Commenting on the invoice on the identical IAPP occasion however on a special panel, former info commissioner Elizabeth Denham stated: “The UK is walking that very fine line to make sure that we retain adequacy, and that’s what businesses in the UK want.”
She added, nonetheless, that she doesn’t suppose the modifications to the UK data safety regime are substantive, and would relatively see the UK be part of different international locations exterior the EU with “full throated support for a new way” for regulating data safety.
During the identical panel, Max Schrems, an Austrian lawyer who has been difficult the legality of varied worldwide data switch mechanisms for the reason that early 2010s, stated the UK’s data reforms imply the nation is not related from a European perspective when difficult poor data safety practices.

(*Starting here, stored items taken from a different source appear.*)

(** One piece: a run of bare characters, or a text in double quotes, or a
    text in single quotes.  The text behind it. *)
Definition piece (s : string) : option string :=
  match s with
  | "" => None
  | String c r =>
      if is_bare c then Some (bare_run r)
      else if Ascii.eqb c DQ then quoted DQ r
      else if Ascii.eqb c SQ then quoted SQ r
      else None
  end.

(** The pieces that follow the first: the text behind the last one.  A
    piece is not empty, so the length of the text bounds the number of
    turns. *)
Fixpoint pieces (turns : nat) (s : string) : string :=
  match turns with
  | O => s
  | S k =>
      match piece s with
      | Some rest => pieces k rest
      | None => s
      end
  end.

(** A match that starts at the first character: the text matched and the
    text behind it *)
Definition match_here (s : string) : option (string * string) :=
  match piece s with
  | None => None
  | Some rest1 =>
      let rest := pieces (String.length rest1) rest1 in
      Some (str_take (Z.of_nat (String.length s - String.length rest)) s, rest)
  end.

(** [command.match(re) ?? []]: the matches from left to right; where none
    starts, the search moves on by one character. *)
Fixpoint match_all (turns : nat) (s : string) : list string :=
  match turns with
  | O => []
  | S k =>
      match s with
      | "" => []
      | String _ r =>
          match match_here s with
          | Some (token, rest) => token :: match_all k rest
          | None => match_all k r
          end
      end
  end.

(** [tokenizeCommand] *)
Definition tokenizeCommand (command : string) : list string :=
  filter (λ s, str_empty s = false)
    (map stripQuotes (match_all (String.length command) command)).

(** [deriveSessionName]; [None] is [undefined]. *)
Definition deriveSessionName (command : string) : option string :=
  match tokenizeCommand command with
  | [] => None
  | verb :: rest =>
      let target :=
        match List.find (λ t, negb (starts_with "-" t)) rest with
        | Some t => if str_empty t then head rest else Some t
        | None => head rest
        end in
      match target with
      | None => Some verb
      | Some target =>
          if str_empty target then Some verb
          else Some (stripQuotes verb +:+ " " +:+
                     truncateMiddle (stripQuotes target) 48)
      end
  end.

(** ** The [process] tool *)

(** The actions of the controller that work on one session and need
    nothing but the registry.  [write], which also needs the state of the
    input stream, is [process_write] below; [list] is left out. *)
Inductive Action : Type := Poll | Log | Kill | Clear | Remove.

Record ProcParams : Type := mkProcParams {
  action : Action;
  p_sessionId : option string;
  offset : option Js.num;
  limit : option Js.num;
}.

(** The [details] of a result.  A field the code leaves out is [None].
    [d_name] is [name], which the code sets to [deriveSessionName] of the
    command and which is undefined for a command without tokens; [total]
    always repeats [totalLines]. *)
Record ProcDetails : Type := mkDetails {
  d_status : Status;
  d_sessionId : option string;
  d_exitCode : option Z;
  d_exitSignal : option Signal;
  d_aggregated : option string;
  d_totalLines : option nat;
  d_totalChars : option nat;
  d_truncated : option bool;
  d_name : option string;
}.

Record ProcResult : Type := mkProcResult {
  p_text : string;
  p_details : ProcDetails;
}.

Definition failure (text : string) : ProcResult :=
  mkProcResult text (mkDetails Failed None None None None None None None None).

Definition completed_or_failed (s : Status) : Status :=
  match s with Completed => Completed | _ => Failed end.

Definition exited_with (exitSignal : option Signal) (exitCode : Z) : string :=
  nl +:+ nl +:+ "Process exited with " +:+
  (if exitSignal_truthy exitSignal then "signal " +:+ show_exitSignal exitSignal
   else "code " +:+ pretty exitCode) +:+ ".".

(** [case "poll"] *)
Definition process_poll (now : Z) (sid : string) (r : Registry)
    : ProcResult * Registry :=
  match getSession r sid with
  | None =>
      match getFinishedSession r sid with
      | Some finished =>
          (mkProcResult
             (str_or (tail finished)
                ("(no output recorded" +:+
                 (if truncated finished then " — truncated to cap" else "") +:+ ")")
              +:+ exited_with (exitSignal finished) (default 0 (exitCode finished)))
             (mkDetails (completed_or_failed (status finished)) (Some sid)
                (exitCode finished) None (Some (aggregated finished))
                None None None (deriveSessionName (command finished))),
           r)
      | None => (failure ("No session found for " +:+ sid), r)
      end
  | Some session =>
      if negb (backgrounded session) then
        (failure ("Session " +:+ sid +:+ " is not backgrounded."), r)
      else
        let '((stdout, stderr), r) := drainSession sid session r in
        let has_exited := exited session in
        let code := default 0 (exitCode session) in
        let sgn := exitSignal session in
        let status :=
          if has_exited then
            if (code =? 0) && negb (wasSignal sgn) then Completed else Failed
          else Running in
        let r :=
          if has_exited
          then markExited sid (exitCode session) sgn status now r
          else r in
        let output :=
          trim (join nl (filter (fun s => str_empty s = false)
                           [trimEnd stdout; trimEnd stderr])) in
        (mkProcResult
           (str_or output "(no new output)" +:+
            (if has_exited then exited_with sgn code
             else nl +:+ nl +:+ "Process still running."))
           (mkDetails status (Some sid) (if has_exited then Some code else None)
              None (Some (aggregated session)) None None None
              (deriveSessionName (command session))),
         r)
  end.

(** [case "log"] *)
Definition process_log (sid : string) (offset limit : option Js.num)
    (r : Registry) : ProcResult :=
  match getSession r sid with
  | Some session =>
      if negb (backgrounded session) then
        failure ("Session " +:+ sid +:+ " is not backgrounded.")
      else
        let ls := sliceLogLines (aggregated session) offset limit in
        mkProcResult (str_or (slice ls) "(no output yet)")
          (mkDetails (if exited session then Completed else Running) (Some sid)
             None None None (Some (totalLines ls)) (Some (totalChars ls))
             (Some (truncated session)) (deriveSessionName (command session)))
  | None =>
      match getFinishedSession r sid with
      | Some finished =>
          let ls := sliceLogLines (aggregated finished) offset limit in
          mkProcResult (str_or (slice ls) "(no output recorded)")
            (mkDetails (completed_or_failed (status finished)) (Some sid)
               (exitCode finished) (exitSignal finished) None
               (Some (totalLines ls)) (Some (totalChars ls))
               (Some (truncated finished)) (deriveSessionName (command finished)))
      | None => failure ("No session found for " +:+ sid)
      end
  end.

(** What a call of the controller leaves behind: its result, the registry
    after it, and the kill requests it made, in order. *)
Record ProcOut : Type := mkProcOut {
  o_result : ProcResult;
  o_registry : Registry;
  o_effects : list Effect;
}.

(** [case "kill"] *)
Definition process_kill (now : Z) (sid : string) (r : Registry) : ProcOut :=
  match getSession r sid with
  | None => mkProcOut (failure ("No active session found for " +:+ sid)) r []
  | Some session =>
      if negb (backgrounded session) then
        mkProcOut (failure ("Session " +:+ sid +:+ " is not backgrounded.")) r []
      else
        mkProcOut
          (mkProcResult ("Killed session " +:+ sid +:+ ".")
             (mkDetails Failed None None None None None None None
                (deriveSessionName (command session))))
          (markExited sid None (Some (SigName "SIGKILL")) Failed now r)
          (killSession session)
  end.

(** [case "clear"] *)
Definition process_clear (sid : string) (r : Registry) : ProcOut :=
  match getFinishedSession r sid with
  | Some _ =>
      mkProcOut
        (mkProcResult ("Cleared session " +:+ sid +:+ ".")
           (mkDetails Completed None None None None None None None None))
        (deleteSession sid r) []
  | None => mkProcOut (failure ("No finished session found for " +:+ sid)) r []
  end.

(** [case "remove"] *)
Definition process_remove (now : Z) (sid : string) (r : Registry) : ProcOut :=
  match getSession r sid with
  | Some session =>
      mkProcOut
        (mkProcResult ("Removed session " +:+ sid +:+ ".")
           (mkDetails Failed None None None None None None None
              (deriveSessionName (command session))))
        (markExited sid None (Some (SigName "SIGKILL")) Failed now r)
        (killSession session)
  | None =>
      match getFinishedSession r sid with
      | Some _ =>
          mkProcOut
            (mkProcResult ("Removed session " +:+ sid +:+ ".")
               (mkDetails Completed None None None None None None None None))
            (deleteSession sid r) []
      | None => mkProcOut (failure ("No session found for " +:+ sid)) r []
      end
  end.

(** [createProcessTool().execute(_, params)] for the actions above; [now]
    is the clock reading of the call. *)
Definition process_execute (now : Z) (params : ProcParams) (r : Registry) : ProcOut :=
  match p_sessionId params with
  | None => mkProcOut (failure "sessionId is required for this action.") r []
  | Some sid =>
      if str_empty sid then
        mkProcOut (failure "sessionId is required for this action.") r []
      else
        match action params with
        | Poll => let '(res, r') := process_poll now sid r in mkProcOut res r' []
        | Log => mkProcOut (process_log sid (offset params) (limit params) r) r []
        | Kill => process_kill now sid r
        | Clear => process_clear sid r
        | Remove => process_remove now sid r
        end
  end.

(** ** The events of a call in flight

    Data and exit events come from the transport that was spawned; the two
    timers fire while they are pending; the cancel signal fires once.  The
    registry is shared, so calls of the controller may fall between the
    events of a call of the executor: [EvProcess]. *)
Inductive Event : Type :=
| EvStdout (data : string)
| EvStderr (data : string)
| EvPtyData (data : string)
| EvYieldTimer
| EvTimeoutTimer
| EvAbort
| EvChildExit (code : option Z) (exitSignal : option string) (now : Z)
| EvChildError (message : string) (now : Z)
| EvPtyExit (exitCode : option Z) (sg : option Z) (now : Z)
| EvProcess (now : Z) (params : ProcParams).

Definition step (st : Exec) (ev : Event) : Exec :=
  match ev with
  | EvStdout data => if c_child (clo st) then onData Stdout data st else st
  | EvStderr data => if c_child (clo st) then onData Stderr data st else st
  | EvPtyData data => if c_pty (clo st) then onData Stdout data st else st
  | EvYieldTimer => if yieldPending st then onYieldTimer st else st
  | EvTimeoutTimer => if timeoutPending st then onTimeout st else st
  | EvAbort =>
      match signal st with
      | Listening => onAbort (set_signal Aborted st)
      | _ => st
      end
  | EvChildExit code exitSignal now =>
      if c_child (clo st) then handleExit code (SigName <$> exitSignal) now st else st
  | EvChildError message now =>
      if c_child (clo st) then onChildError message now st else st
  | EvPtyExit exitCode sg now =>
      if c_pty (clo st) then handleExit exitCode (SigNum <$> sg) now st else st
  | EvProcess now params =>
      with_reg (fun r => o_registry (process_execute now params r)) st
  end.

“If we go after a company, we’ll go after a UK company in Europe, we will go directly to Europe, it just is not relevant anymore from a litigation perspective,” he stated.
Michael Queenan, co-founder and CEO of UK data firm Nephos Technologies, stated the UK authorities has “decided to sell-out personal data privacy for business benefit and innovation” with the invoice.
“When you remove regulations, compliance becomes cheaper, but at what expense? This needs to be collectively addressed to genuinely encourage business growth, drive innovation and protect our data,” he stated.
“The new DSIT in principle is a good step, but it has its work cut out. Currently, promises are being made without adequate funding or tools to deliver. Besides, anyone who trades with other countries, including EU countries, will still have to comply with their data laws to be able to use the data of citizens from that country so I don’t really know how they can claim it makes international trade easier.”